Check each line of the material for the string "apply", and copy the lines that have it.

• • •

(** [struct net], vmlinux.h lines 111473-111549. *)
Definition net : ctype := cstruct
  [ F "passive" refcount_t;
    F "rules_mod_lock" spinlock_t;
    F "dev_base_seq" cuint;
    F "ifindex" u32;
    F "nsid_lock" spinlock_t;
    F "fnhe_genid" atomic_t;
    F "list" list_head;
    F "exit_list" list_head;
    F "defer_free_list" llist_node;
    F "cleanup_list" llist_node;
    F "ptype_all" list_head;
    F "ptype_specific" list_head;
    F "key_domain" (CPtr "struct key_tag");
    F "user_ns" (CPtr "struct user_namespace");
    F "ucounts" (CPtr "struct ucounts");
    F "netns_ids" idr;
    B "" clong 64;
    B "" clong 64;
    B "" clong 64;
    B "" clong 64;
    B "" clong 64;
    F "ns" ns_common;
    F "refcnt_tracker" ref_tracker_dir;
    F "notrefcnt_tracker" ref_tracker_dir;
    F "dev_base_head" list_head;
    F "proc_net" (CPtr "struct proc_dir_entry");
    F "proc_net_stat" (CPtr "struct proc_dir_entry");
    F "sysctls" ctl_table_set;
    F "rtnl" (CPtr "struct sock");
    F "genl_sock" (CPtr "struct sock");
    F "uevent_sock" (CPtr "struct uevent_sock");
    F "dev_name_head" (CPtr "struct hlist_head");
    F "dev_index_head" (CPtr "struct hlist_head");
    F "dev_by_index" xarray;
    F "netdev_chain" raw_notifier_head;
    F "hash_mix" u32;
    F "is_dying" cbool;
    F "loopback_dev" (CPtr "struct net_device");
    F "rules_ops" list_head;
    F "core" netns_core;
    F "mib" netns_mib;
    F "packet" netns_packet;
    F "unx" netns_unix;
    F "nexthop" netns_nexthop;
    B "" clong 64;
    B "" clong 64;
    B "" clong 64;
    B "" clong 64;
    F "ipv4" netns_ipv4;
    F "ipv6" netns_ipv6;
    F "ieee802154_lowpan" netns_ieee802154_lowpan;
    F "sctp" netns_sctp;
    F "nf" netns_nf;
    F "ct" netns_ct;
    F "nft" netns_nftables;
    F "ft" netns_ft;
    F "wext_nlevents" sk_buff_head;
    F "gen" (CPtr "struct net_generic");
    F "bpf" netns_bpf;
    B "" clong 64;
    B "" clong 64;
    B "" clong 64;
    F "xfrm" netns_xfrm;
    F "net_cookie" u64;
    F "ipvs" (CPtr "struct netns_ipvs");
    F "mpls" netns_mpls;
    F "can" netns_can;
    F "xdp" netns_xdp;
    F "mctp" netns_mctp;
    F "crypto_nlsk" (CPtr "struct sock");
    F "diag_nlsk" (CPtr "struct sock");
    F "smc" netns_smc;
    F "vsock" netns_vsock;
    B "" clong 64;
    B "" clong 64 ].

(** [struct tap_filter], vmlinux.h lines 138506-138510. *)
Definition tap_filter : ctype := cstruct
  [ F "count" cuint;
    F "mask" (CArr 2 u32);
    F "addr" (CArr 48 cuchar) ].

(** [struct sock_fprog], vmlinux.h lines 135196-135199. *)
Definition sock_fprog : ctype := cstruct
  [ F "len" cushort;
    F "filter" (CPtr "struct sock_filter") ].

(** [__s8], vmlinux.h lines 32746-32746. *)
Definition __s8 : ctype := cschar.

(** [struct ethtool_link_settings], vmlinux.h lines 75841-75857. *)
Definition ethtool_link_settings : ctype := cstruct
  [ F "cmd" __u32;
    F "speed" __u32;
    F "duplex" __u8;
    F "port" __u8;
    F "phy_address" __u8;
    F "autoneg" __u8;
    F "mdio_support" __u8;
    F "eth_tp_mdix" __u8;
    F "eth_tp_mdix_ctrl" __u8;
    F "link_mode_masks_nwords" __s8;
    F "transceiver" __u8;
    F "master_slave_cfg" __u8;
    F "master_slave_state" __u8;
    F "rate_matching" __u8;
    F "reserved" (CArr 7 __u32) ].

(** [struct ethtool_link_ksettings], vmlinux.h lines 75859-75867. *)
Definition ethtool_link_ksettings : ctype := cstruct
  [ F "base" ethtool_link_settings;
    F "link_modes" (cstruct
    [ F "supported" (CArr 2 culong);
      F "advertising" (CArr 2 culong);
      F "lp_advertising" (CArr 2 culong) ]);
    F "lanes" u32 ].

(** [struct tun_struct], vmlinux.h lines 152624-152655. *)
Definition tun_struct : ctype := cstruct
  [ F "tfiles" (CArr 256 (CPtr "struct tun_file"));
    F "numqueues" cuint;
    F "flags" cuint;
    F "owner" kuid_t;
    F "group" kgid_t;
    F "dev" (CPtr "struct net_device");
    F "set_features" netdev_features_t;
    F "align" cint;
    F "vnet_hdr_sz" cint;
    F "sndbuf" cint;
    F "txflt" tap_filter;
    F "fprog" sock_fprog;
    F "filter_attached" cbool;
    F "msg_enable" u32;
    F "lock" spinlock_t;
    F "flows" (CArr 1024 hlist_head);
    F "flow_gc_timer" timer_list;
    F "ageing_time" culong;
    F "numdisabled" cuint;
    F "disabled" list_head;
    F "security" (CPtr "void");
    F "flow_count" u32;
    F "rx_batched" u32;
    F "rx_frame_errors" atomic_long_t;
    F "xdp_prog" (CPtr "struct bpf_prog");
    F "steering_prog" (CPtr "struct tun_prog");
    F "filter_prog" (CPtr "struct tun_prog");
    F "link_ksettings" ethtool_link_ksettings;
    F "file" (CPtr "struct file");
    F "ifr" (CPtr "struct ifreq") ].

• • •

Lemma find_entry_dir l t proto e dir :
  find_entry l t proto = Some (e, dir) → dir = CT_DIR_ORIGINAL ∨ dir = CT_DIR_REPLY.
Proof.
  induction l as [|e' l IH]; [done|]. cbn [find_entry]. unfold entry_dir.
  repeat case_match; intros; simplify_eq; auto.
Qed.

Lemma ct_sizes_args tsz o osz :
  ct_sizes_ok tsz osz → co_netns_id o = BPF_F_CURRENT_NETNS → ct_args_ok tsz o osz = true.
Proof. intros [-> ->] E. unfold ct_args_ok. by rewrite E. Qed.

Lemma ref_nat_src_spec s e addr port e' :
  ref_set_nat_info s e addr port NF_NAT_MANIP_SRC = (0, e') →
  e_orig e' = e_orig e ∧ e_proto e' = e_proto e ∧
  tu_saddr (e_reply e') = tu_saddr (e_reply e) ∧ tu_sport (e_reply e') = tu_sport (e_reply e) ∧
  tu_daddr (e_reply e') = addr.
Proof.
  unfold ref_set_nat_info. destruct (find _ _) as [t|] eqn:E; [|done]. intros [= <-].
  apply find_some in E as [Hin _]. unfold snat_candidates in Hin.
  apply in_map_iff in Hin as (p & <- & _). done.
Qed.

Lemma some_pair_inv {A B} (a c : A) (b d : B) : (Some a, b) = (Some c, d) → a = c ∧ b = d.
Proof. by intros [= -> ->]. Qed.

• • •

**OUTPUT BELOW:**
  apply find_some in E as [Hin _]. unfold snat_candidates in Hin.
  apply in_map_iff in Hin as (p & <- & _). done.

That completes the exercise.